Stored data entries
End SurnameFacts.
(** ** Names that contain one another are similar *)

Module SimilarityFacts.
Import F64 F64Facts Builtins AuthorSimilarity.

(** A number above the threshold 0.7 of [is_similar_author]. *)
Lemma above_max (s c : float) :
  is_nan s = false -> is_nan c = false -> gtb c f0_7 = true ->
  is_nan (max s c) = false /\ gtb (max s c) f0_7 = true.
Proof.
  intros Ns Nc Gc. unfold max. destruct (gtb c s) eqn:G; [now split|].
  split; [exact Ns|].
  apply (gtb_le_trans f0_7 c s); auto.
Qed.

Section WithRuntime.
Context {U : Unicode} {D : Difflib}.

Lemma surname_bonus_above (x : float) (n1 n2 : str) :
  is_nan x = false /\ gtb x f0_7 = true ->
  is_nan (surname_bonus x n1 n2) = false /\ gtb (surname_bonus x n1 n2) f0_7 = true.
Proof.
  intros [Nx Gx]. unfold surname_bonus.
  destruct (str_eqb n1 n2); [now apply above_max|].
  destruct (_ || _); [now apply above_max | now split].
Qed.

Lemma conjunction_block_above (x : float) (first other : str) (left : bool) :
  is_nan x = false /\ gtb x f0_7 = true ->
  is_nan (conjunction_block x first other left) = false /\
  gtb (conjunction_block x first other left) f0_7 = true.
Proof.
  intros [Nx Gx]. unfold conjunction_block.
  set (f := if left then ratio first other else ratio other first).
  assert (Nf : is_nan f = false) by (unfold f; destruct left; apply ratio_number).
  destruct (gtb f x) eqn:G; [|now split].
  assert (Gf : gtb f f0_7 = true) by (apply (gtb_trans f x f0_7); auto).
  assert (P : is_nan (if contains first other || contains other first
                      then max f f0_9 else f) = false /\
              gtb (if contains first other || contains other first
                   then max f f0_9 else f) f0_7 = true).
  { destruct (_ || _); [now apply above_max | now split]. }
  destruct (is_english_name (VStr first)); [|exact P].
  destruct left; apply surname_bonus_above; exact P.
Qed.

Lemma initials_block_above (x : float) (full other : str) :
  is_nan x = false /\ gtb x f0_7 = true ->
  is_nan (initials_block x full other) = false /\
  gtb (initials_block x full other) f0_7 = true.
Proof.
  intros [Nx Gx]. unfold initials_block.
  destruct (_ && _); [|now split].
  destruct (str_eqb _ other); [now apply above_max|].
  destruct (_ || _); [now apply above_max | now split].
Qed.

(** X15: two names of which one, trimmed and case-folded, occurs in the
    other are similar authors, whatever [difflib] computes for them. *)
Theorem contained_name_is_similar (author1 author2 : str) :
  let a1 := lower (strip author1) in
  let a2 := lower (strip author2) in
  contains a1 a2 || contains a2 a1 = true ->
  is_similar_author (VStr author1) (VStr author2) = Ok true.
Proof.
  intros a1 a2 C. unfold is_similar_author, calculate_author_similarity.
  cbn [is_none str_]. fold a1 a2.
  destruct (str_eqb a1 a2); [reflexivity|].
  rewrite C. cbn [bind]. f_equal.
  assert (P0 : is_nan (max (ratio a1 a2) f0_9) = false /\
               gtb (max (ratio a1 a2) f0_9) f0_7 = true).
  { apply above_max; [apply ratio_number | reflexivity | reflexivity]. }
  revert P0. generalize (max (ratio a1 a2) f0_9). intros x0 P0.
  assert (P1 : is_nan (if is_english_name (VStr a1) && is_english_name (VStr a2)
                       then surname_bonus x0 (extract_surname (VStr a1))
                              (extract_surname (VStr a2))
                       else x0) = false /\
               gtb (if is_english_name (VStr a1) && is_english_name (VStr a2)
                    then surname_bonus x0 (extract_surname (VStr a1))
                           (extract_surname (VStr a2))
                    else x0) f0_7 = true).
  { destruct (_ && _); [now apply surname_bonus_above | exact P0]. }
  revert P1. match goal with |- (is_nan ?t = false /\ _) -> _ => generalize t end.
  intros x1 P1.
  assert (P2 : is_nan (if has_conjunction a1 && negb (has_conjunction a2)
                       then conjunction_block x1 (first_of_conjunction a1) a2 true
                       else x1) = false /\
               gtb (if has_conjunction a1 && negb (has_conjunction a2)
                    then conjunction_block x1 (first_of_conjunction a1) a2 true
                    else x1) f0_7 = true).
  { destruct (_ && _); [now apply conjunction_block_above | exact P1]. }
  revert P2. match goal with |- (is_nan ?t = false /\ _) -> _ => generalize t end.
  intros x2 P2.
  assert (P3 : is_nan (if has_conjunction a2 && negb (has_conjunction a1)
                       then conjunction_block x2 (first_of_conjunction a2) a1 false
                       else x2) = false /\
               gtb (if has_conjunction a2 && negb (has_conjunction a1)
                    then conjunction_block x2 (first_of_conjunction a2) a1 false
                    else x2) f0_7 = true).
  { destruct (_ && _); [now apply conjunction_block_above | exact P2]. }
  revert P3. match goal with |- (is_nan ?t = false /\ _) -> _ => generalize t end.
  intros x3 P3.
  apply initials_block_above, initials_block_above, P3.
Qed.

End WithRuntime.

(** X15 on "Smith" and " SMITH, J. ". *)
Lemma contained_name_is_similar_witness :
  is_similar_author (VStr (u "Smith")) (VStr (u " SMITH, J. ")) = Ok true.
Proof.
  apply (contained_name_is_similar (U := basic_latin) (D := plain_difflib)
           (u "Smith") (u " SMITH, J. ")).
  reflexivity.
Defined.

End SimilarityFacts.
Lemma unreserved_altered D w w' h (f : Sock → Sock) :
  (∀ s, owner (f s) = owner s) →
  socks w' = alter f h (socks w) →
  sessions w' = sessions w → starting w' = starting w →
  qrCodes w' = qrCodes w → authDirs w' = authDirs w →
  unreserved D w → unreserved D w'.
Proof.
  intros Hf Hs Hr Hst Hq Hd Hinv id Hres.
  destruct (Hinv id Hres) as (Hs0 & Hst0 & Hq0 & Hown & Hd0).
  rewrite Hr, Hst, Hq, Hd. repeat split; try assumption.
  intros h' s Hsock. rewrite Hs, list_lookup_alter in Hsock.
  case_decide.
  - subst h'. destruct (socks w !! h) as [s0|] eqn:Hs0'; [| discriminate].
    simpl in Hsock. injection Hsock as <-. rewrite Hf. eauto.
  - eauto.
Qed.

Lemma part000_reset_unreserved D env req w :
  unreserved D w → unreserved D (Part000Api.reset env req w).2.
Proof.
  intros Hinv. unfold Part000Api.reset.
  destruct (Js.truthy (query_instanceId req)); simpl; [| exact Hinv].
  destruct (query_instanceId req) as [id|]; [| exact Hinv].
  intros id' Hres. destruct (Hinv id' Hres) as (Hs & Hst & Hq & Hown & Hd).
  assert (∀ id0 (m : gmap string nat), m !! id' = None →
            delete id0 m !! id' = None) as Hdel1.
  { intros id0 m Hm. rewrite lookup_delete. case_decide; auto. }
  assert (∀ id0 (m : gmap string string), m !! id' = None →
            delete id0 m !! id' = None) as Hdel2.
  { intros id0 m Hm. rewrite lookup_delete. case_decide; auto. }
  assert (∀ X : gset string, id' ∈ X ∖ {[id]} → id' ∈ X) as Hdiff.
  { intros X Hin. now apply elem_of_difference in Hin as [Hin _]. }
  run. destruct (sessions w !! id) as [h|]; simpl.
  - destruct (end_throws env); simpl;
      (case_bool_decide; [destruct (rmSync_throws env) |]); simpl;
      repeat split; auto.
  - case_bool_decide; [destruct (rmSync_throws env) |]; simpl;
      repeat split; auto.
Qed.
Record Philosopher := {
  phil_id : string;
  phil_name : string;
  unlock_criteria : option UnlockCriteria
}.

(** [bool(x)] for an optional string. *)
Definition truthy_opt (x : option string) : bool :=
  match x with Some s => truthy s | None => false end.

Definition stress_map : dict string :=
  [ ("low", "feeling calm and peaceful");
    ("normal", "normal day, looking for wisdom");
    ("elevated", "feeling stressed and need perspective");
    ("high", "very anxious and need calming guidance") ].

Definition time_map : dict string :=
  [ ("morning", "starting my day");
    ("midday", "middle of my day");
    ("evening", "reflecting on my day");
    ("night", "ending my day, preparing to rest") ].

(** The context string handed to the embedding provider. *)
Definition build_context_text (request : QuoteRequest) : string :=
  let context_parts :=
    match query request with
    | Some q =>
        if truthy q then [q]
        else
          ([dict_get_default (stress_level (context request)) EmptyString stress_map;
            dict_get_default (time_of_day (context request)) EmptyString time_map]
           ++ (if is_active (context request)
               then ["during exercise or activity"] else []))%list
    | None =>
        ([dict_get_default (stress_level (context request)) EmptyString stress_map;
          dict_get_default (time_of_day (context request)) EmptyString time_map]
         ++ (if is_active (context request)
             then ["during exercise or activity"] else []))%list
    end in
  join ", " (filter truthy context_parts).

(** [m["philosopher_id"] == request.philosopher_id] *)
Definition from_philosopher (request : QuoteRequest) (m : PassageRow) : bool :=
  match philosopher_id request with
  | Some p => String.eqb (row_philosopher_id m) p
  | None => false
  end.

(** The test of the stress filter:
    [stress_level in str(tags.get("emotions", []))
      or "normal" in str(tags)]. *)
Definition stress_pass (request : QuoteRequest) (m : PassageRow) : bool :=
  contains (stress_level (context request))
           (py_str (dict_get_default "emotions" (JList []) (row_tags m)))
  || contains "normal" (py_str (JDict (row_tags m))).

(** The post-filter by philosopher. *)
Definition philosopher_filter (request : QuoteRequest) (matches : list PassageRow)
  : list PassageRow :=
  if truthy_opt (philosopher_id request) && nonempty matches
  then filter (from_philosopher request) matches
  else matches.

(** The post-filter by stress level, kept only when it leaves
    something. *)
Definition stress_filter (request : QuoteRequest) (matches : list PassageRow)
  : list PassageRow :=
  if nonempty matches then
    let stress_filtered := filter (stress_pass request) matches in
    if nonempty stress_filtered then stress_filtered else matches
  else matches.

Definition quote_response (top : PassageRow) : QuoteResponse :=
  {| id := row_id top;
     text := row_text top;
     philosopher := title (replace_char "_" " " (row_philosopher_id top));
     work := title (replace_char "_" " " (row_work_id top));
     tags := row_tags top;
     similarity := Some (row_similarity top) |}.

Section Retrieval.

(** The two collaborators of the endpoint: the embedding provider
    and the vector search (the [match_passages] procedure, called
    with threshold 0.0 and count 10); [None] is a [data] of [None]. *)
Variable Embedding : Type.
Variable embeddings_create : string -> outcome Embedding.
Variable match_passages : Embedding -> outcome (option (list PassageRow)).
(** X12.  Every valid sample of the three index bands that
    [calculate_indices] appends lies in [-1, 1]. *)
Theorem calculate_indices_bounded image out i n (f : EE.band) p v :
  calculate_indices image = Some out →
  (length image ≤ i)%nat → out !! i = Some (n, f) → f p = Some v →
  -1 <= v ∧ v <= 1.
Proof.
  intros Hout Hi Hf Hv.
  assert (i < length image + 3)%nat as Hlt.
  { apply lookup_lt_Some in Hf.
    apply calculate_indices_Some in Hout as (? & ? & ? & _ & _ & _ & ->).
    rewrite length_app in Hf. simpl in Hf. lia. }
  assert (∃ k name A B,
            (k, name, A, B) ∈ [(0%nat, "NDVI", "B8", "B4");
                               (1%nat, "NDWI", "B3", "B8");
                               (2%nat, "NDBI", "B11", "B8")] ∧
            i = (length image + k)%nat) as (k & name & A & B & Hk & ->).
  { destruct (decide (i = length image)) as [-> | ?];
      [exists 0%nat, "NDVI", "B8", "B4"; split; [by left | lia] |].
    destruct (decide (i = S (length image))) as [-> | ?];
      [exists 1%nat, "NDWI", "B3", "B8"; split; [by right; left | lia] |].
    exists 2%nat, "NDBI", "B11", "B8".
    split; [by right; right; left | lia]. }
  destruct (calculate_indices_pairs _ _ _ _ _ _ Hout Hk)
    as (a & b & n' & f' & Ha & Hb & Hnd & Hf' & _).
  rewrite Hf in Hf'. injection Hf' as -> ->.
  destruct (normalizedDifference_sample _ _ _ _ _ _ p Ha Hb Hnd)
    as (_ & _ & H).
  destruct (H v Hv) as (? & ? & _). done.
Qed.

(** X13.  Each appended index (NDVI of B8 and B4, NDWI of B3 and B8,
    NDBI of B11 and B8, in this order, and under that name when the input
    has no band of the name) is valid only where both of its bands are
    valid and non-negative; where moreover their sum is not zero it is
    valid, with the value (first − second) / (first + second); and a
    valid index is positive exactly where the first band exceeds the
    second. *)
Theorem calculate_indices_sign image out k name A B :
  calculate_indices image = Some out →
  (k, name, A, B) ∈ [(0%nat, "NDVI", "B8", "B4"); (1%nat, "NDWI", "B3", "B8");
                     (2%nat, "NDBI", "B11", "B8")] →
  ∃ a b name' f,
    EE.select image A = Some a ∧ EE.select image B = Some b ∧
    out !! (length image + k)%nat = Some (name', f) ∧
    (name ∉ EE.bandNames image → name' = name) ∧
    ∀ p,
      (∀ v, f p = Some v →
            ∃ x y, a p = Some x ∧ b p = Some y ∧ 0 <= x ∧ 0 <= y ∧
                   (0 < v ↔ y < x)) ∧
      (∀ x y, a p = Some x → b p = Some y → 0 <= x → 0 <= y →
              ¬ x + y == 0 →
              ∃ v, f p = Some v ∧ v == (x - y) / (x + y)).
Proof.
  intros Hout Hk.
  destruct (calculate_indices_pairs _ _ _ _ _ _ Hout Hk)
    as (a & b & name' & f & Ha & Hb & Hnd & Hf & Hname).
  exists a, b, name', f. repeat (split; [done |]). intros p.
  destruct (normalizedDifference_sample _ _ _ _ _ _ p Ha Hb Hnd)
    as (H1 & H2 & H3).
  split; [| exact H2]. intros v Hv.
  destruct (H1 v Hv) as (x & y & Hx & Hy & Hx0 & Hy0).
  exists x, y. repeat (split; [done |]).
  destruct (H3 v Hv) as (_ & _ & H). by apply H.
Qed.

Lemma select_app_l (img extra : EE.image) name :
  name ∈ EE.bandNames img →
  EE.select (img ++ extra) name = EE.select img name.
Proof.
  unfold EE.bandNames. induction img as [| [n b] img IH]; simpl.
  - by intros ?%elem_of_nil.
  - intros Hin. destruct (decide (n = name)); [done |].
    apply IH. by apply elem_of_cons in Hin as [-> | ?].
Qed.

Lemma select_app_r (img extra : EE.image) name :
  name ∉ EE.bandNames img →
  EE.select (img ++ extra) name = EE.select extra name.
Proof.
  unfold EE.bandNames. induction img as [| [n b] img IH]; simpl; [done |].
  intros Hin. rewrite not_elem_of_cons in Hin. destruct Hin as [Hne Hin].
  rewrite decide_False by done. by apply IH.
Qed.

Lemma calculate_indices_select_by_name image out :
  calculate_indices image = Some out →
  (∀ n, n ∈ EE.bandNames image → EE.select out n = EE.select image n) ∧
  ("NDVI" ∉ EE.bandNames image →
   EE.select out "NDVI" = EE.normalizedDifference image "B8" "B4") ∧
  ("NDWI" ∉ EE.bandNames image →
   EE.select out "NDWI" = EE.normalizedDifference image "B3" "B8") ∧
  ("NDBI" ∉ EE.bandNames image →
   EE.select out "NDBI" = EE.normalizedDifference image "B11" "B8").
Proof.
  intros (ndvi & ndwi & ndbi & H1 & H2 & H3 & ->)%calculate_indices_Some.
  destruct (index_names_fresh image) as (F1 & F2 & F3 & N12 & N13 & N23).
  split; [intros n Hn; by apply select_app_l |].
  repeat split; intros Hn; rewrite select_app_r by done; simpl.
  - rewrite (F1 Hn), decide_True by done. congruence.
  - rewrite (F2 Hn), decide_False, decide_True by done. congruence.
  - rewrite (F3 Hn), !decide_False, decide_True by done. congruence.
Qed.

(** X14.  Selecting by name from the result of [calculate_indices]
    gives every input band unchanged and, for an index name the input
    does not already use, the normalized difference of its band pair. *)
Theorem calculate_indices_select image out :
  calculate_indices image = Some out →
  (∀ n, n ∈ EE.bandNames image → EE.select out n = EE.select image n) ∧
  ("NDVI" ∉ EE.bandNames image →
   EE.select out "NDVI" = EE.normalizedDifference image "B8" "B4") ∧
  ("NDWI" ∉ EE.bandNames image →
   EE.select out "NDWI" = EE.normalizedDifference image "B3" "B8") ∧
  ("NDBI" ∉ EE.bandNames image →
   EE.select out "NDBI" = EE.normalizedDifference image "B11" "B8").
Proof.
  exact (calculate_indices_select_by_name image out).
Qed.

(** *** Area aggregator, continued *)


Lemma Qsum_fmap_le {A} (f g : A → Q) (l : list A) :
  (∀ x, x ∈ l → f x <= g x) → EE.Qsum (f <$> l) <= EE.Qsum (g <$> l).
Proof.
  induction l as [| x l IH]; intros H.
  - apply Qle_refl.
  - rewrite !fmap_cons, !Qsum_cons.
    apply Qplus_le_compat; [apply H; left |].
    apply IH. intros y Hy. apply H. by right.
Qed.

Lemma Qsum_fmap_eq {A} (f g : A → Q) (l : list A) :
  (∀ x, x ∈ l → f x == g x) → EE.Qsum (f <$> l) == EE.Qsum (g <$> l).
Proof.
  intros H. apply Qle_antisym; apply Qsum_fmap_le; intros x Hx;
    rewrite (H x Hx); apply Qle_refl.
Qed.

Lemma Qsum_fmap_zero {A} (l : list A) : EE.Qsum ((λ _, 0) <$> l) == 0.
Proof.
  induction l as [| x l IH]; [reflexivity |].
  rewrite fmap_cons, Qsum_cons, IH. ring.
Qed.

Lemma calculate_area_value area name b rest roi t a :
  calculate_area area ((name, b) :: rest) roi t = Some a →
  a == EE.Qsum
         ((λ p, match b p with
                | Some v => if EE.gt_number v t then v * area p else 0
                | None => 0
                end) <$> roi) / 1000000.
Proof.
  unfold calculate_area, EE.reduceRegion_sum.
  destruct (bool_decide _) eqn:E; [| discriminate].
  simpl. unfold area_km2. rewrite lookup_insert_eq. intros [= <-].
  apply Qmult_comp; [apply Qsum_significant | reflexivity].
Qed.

§ AIM OF THE TASK
What lines in the records contain the word "socks"? Return each one.

§ RESULT FOR THIS TASK
  socks w' = alter f h (socks w) →
  - subst h'. destruct (socks w !! h) as [s0|] eqn:Hs0'; [| discriminate].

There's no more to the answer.